-- Records supplied follows --

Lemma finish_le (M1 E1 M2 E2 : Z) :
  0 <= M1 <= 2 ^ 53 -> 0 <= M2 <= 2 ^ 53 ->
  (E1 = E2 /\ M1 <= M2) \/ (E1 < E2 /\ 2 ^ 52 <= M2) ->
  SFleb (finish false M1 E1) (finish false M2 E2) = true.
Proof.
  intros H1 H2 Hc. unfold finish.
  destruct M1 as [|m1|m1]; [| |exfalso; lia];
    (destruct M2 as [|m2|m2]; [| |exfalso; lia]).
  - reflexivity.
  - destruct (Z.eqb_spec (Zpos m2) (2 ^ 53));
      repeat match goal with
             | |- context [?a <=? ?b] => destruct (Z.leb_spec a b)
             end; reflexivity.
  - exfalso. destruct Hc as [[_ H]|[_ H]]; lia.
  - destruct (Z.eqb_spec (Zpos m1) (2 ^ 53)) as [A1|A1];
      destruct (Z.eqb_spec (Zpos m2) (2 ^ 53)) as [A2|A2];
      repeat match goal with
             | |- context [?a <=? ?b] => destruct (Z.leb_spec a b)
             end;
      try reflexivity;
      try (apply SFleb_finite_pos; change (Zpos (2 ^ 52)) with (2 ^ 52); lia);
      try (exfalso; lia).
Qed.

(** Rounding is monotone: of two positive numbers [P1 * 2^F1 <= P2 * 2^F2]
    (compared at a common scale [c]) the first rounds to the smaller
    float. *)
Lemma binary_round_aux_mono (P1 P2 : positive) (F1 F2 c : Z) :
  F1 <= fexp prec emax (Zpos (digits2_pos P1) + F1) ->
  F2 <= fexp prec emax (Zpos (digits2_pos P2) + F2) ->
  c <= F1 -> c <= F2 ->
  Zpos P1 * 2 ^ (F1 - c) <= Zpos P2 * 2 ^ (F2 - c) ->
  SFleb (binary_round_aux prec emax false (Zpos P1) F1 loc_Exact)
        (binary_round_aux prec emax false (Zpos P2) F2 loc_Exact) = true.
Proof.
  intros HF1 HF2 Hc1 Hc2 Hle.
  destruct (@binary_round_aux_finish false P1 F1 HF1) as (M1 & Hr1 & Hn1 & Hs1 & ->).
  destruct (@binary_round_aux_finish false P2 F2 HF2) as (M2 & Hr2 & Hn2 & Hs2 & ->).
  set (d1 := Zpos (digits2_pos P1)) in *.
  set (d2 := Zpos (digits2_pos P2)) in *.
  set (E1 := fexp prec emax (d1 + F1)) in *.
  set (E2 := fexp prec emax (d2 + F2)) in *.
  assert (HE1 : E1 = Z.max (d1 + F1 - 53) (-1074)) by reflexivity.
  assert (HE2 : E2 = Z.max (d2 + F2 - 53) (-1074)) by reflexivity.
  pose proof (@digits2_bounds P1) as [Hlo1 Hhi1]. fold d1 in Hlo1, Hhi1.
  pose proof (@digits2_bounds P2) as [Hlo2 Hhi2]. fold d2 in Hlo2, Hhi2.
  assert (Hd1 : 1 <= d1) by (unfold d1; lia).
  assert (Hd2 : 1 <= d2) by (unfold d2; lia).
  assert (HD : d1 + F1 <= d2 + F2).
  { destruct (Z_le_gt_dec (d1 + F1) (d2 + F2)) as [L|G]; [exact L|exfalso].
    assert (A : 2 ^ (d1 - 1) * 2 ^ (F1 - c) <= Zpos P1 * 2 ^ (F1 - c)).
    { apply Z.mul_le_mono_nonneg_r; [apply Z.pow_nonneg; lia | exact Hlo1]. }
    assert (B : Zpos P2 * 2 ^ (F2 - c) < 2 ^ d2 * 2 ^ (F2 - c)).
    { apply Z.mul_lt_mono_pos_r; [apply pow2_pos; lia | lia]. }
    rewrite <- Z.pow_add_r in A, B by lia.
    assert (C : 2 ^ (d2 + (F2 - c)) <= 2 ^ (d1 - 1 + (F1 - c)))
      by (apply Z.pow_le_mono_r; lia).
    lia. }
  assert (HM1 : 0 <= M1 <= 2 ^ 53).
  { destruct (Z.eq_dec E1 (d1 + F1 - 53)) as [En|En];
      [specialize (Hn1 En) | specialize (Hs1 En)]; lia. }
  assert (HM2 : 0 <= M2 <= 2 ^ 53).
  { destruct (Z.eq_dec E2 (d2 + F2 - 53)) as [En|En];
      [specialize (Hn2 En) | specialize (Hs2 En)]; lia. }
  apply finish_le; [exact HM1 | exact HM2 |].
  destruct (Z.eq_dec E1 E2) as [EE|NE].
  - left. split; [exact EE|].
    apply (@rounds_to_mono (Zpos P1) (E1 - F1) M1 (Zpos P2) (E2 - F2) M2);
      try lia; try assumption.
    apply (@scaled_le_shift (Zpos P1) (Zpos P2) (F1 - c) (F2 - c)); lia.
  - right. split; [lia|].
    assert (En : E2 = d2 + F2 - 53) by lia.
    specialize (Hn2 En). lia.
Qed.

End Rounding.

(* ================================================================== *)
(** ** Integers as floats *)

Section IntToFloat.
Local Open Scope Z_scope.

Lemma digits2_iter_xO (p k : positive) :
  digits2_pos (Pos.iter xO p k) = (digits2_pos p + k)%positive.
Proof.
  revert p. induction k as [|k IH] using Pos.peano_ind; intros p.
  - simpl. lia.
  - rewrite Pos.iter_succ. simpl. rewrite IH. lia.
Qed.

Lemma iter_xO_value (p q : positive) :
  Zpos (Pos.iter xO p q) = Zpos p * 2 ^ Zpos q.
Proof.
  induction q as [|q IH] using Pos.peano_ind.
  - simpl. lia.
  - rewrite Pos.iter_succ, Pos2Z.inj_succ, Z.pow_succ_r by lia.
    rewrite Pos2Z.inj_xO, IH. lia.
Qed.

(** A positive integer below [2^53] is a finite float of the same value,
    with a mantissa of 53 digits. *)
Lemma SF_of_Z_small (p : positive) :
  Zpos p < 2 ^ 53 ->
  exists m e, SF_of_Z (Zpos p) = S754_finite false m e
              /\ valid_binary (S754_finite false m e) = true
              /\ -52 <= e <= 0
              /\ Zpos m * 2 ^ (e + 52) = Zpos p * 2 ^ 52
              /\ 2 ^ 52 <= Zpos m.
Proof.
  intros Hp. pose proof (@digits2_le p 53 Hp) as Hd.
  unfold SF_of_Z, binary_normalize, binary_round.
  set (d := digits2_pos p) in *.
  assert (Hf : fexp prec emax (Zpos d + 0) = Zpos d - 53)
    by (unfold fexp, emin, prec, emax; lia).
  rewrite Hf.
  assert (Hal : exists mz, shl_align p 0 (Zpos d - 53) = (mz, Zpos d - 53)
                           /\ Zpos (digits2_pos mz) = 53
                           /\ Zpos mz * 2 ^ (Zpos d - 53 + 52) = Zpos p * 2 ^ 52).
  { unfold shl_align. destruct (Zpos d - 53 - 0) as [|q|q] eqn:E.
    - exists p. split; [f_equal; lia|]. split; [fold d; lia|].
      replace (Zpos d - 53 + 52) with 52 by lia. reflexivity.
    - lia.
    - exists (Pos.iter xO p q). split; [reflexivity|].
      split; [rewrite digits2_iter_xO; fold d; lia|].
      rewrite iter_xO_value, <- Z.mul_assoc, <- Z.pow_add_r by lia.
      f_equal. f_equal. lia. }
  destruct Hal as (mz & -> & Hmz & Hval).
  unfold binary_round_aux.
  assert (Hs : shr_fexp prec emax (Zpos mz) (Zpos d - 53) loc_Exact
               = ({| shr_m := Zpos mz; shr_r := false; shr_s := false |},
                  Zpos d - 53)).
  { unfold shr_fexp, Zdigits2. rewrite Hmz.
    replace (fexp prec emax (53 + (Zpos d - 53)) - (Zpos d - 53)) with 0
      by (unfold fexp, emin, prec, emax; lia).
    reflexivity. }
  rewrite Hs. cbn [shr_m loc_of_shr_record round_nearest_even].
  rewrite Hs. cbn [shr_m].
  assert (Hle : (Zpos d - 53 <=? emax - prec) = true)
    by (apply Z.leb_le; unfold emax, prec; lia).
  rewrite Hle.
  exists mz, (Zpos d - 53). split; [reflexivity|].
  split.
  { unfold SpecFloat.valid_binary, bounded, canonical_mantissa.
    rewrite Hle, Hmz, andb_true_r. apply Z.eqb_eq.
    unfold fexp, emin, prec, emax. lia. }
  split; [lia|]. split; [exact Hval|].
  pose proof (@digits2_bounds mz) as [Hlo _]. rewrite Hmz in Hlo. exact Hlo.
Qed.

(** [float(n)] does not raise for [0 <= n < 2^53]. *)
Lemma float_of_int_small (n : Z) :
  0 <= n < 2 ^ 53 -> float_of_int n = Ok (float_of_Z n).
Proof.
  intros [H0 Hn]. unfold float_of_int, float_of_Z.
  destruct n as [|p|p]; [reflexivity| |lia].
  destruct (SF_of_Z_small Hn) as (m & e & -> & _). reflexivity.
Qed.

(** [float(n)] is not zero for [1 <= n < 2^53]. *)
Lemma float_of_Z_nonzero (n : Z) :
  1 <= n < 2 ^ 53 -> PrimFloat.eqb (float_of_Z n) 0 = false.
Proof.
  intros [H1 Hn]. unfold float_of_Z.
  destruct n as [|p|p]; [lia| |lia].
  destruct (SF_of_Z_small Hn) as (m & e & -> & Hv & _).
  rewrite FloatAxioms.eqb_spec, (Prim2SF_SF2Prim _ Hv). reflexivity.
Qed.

-- Records supplied concluded --

What the exercise asks -
Every line from the line containing "split; [rewrite digits2_iter_xO;" through the line containing "Zdigits2. rewrite Hmz." in the records above must be retyped exactly. Leave out the rest.

Result for this exercise -
      split; [rewrite digits2_iter_xO; fold d; lia|].
      rewrite iter_xO_value, <- Z.mul_assoc, <- Z.pow_add_r by lia.
      f_equal. f_equal. lia. }
  destruct Hal as (mz & -> & Hmz & Hval).
  unfold binary_round_aux.
  assert (Hs : shr_fexp prec emax (Zpos mz) (Zpos d - 53) loc_Exact
               = ({| shr_m := Zpos mz; shr_r := false; shr_s := false |},
                  Zpos d - 53)).
  { unfold shr_fexp, Zdigits2. rewrite Hmz.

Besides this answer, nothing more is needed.